The completely worst TV channel in South Africa - on every conceivable level from product output to management incompetence and a lack of responsiveness - is undoubtedly SABC1.
Simply no other TV channel in South Africa matches the declasse program schedule, has the pathetic lack of professionalism or stoops to the low level of disregard for viewers, press and programming that SABC1 constantly sinks to.
Seemingly run by utter idiots who have no inkling of what they're supposed to do (or who simply don't want to do what they're supposed to) SABC1 is continuing its sad slide into irrelevance with arrogant ineptitude, resulting in ongoing viewer erosion, press who've given up attempting to cover the channel and ,inevitably, ongoing viewership erosion.
With rapidly advancing audience fragmentation due to a plethora of constantly added new channels and choices for viewers, SABC1 has all but squandered all of its 2010 World Cup viewers. Ratings across the board is now even lower than before the onset of the soccer tournament. SABC1 has done nothing to work at keeping those viewers. The channel hardly seem to care about anything. Not its schedule, not how it treats it viewers, not how it treats the press, or how it works with its TV schedule. SABC1 blatantly choose not to work with relevant press covering television in South Africa – or most possibly, simply don't know how they are, or possibly even care.
The channel has hardly any idea what goes on on its own schedule, is completely incompetent when it comes to program enquiries and lives in an isolated bubble world its constructed over years - impervious, but also cut off from the outside world in a Charlie and the Chocolate factory world – unperturbed by a rapidly changing South African TV landscape that's eating away faster and faster at its once unassailable position as biggest TV channel in South Africa – an entrenched position that ironically led to SABC1's attitude of ''why should we care?''
Although the dinosaurs didn't disappear and die out overnight, it was the big one who died first, unable to adapt to a rapidly changing environment. Can the dinosaur behemoth that is SABC1 change? Or change enough to survive?

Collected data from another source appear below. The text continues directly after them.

(* ===== verification/CryptoTypes.v ===== *)
(** ceky-crypto/src/error.rs and the primitives ceky-crypto takes from other
    crates: ChaCha20-Poly1305, SHA-256, X25519 and Ed25519, as classes of
    operations ([Aead], [Sha256], [X25519], [Ed25519]) with the laws the code
    relies on ([AeadOk], ...), and a toy instance of each, used only to show
    that the laws can hold together. *)
From S2P Require Import Prelude Bytes.

Local Open Scope Z_scope.

(** Errors of the crate; the free-text [reason] fields are left out. *)
Inductive CryptoError : Set :=
| HandshakeFailed
| InvalidHandshakeState
| DecryptionFailed
| InvalidSignature
| InvalidPeerId
| NonceOverflow
| ReplayDetected (nonce : Z)
| KeyGenerationFailed
| Serialization
| Io.

#[export] Instance CryptoError_eq_dec : EqDecision CryptoError.
Proof. solve_decision. Defined.

(** Authentication tag size (Poly1305). *)
Definition TAG_SIZE : Z := 16.

(** ** ChaCha20-Poly1305: [encrypt key nonce ad msg] and [decrypt] *)
Class Aead : Type := {
  aead_encrypt : bytes → bytes → bytes → bytes → option bytes;
  aead_decrypt : bytes → bytes → bytes → bytes → option bytes
}.

(** Longest message of RFC 8439: 2^32 - 1 blocks of 64 bytes, one block for the key. *)
Definition AEAD_MAX : Z := 2 ^ 38 - 64.

Class AeadOk `{AE : !Aead} : Prop := {
  aead_correct : ∀ k n ad m c, aead_encrypt k n ad m = Some c → aead_decrypt k n ad c = Some m;
  aead_total : ∀ k n ad m, blen k = 32 → blen n = 12 → blen m ≤ AEAD_MAX →
    is_Some (aead_encrypt k n ad m);
  aead_length : ∀ k n ad m c, aead_encrypt k n ad m = Some c → blen c = blen m + TAG_SIZE;
  aead_bytes : ∀ k n ad m c, bytes_wf m → aead_encrypt k n ad m = Some c → bytes_wf c;
  aead_open_length : ∀ k n ad c m, aead_decrypt k n ad c = Some m → blen c = blen m + TAG_SIZE;
  aead_open_bytes : ∀ k n ad c m, bytes_wf c → aead_decrypt k n ad c = Some m → bytes_wf m
}.

(** [ChaCha20Poly1305::new_from_slice]: fails on a key that is not 32 bytes;
    a cipher is its key. *)
Definition cipher_new (key : bytes) : option bytes :=
  if blen key =? 32 then Some key else None.

(** ** SHA-256, X25519 and Ed25519 *)
Class Sha256 : Type := { sha256 : bytes → bytes }.
Class Sha256Ok `{SH : !Sha256} : Prop := {
  sha256_length : ∀ b, length (sha256 b) = 32%nat;
  sha256_bytes : ∀ b, bytes_wf (sha256 b)
}.

(** [x_public secret] and [x_dh secret public]; a secret is its 32 bytes. *)
Class X25519 : Type := { x_public : bytes → bytes; x_dh : bytes → bytes → bytes }.
Class X25519Ok `{XX : !X25519} : Prop := {
  x_dh_comm : ∀ a b, x_dh a (x_public b) = x_dh b (x_public a);
  x_public_length : ∀ a, length (x_public a) = 32%nat;
  x_public_bytes : ∀ a, bytes_wf (x_public a);
  x_dh_length : ∀ a p, length (x_dh a p) = 32%nat;
  x_dh_bytes : ∀ a p, bytes_wf (x_dh a p)
}.

Class Ed25519 : Type := {
  ed_public : bytes → bytes;
  ed_sign : bytes → bytes → bytes;
  ed_verify : bytes → bytes → bytes → bool
}.
Class Ed25519Ok `{ED : !Ed25519} : Prop := {
  ed_correct : ∀ sk m, ed_verify (ed_public sk) m (ed_sign sk m) = true
}.

(** ** A toy AEAD: the message in clear and a checksum of all four inputs *)
Module ToyAead.
Definition tag (k n ad m : bytes) : bytes :=
  be_bytes 16 (wrap 128 (of_le k + 3 * of_le n + 7 * of_le ad + 31 * of_le m + 1)).

Definition encrypt (k n ad m : bytes) : option bytes :=
  if blen m <=? AEAD_MAX then Some (m ++ tag k n ad m) else None.

Definition decrypt (k n ad c : bytes) : option bytes :=
  let m := take (length c - 16) c in
  if bool_decide (c = m ++ tag k n ad m) then Some m else None.

#[export] Instance toy_aead : Aead := { aead_encrypt := encrypt; aead_decrypt := decrypt }.

Lemma length_tag k n ad m : length (tag k n ad m) = 16%nat.
Proof. apply length_be_bytes. Qed.

#[export] Instance toy_aead_ok : AeadOk.
Proof.
  split; simpl; unfold encrypt, decrypt, TAG_SIZE.
  - intros k n ad m c Hc. case_match; simplify_eq.
    assert (take (length (m ++ tag k n ad m) - 16) (m ++ tag k n ad m) = m) as Hm.
    { rewrite length_app, length_tag. apply take_app_length'. lia. }
    by rewrite Hm, bool_decide_eq_true_2.
  - intros k n ad m _ _ Hm. apply Z.leb_le in Hm. by rewrite Hm.
  - intros k n ad m c Hc. case_match; simplify_eq. rewrite blen_app. unfold blen at 2.
    by rewrite length_tag.
  - intros k n ad m c Hm Hc. case_match; simplify_eq. apply Forall_app. split; [done|].
    apply be_bytes_wf.
  - intros k n ad c m Hm. case_bool_decide as E; simplify_eq. rewrite E at 1.
    rewrite blen_app. unfold blen at 2. by rewrite length_tag.
  - intros k n ad c m Hc Hm. case_bool_decide; simplify_eq. by apply Forall_take.
Qed.
End ToyAead.

(** ** Toy instances of the other primitives *)
Module ToyCrypto.
(** The length and a polynomial of the bytes, as 32 bytes. *)
Definition digest (b : bytes) : bytes := be_bytes 32 (wrap 256 (1 + blen b + 257 * of_le b)).

#[export] Instance toy_sha256 : Sha256 := { sha256 := digest }.
#[export] Instance toy_sha256_ok : Sha256Ok.
Proof. split; intros; [exact (length_be_bytes 32 _)|exact (be_bytes_wf 32 _)]. Qed.

(** Diffie-Hellman in the additive group modulo 2^256: the "public key" of [a] is
    [3 a], the shared secret of [a] and [3 b] is [a * 3 b]. *)
#[export] Instance toy_x25519 : X25519 := {
  x_public := λ a, be_bytes 32 (wrap 256 (3 * of_be a));
  x_dh := λ a p, be_bytes 32 (wrap 256 (of_be a * of_be p))
}.
#[export] Instance toy_x25519_ok : X25519Ok.
Proof.
  split; intros; try exact (length_be_bytes 32 _); try exact (be_bytes_wf 32 _).
  unfold x_dh, x_public, toy_x25519. rewrite !of_be_be_bytes by by apply wrap_range.
  f_equal. unfold wrap. rewrite !Zmult_mod_idemp_r. f_equal. lia.
Qed.

#[export] Instance toy_ed25519 : Ed25519 := {
  ed_public := λ sk, be_bytes 32 (wrap 256 (5 * of_be sk));
  ed_sign := λ sk m, be_bytes 32 (wrap 256 (5 * of_be sk)) ++ m;
  ed_verify := λ pk m s, bool_decide (s = pk ++ m)
}.
#[export] Instance toy_ed25519_ok : Ed25519Ok.
Proof. split. intros sk m. apply bool_decide_eq_true_2. reflexivity. Qed.
End ToyCrypto.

Paradoxically it doesn't seem or might feel threatened, but monolith TV channels like SABC1 worldwide are definitely under attack and slowly but surely surrendering their once unassailable positions, power, influence and reach in the advent of a new digital world. Still massive, with the advent of digital terrestrial broadcasting (DTT) in South Africa, SABC1 will just be another channel on a suddenly level playing field. With more pay TV operators, mobile television and a constantly growing profusion of choices in available TV channels, perhaps its time that SABC1 take a long, hard look around. If it doesn't adapt - and soon - its days as an apex predator will be coming to an end much sooner than it might ever have suspected.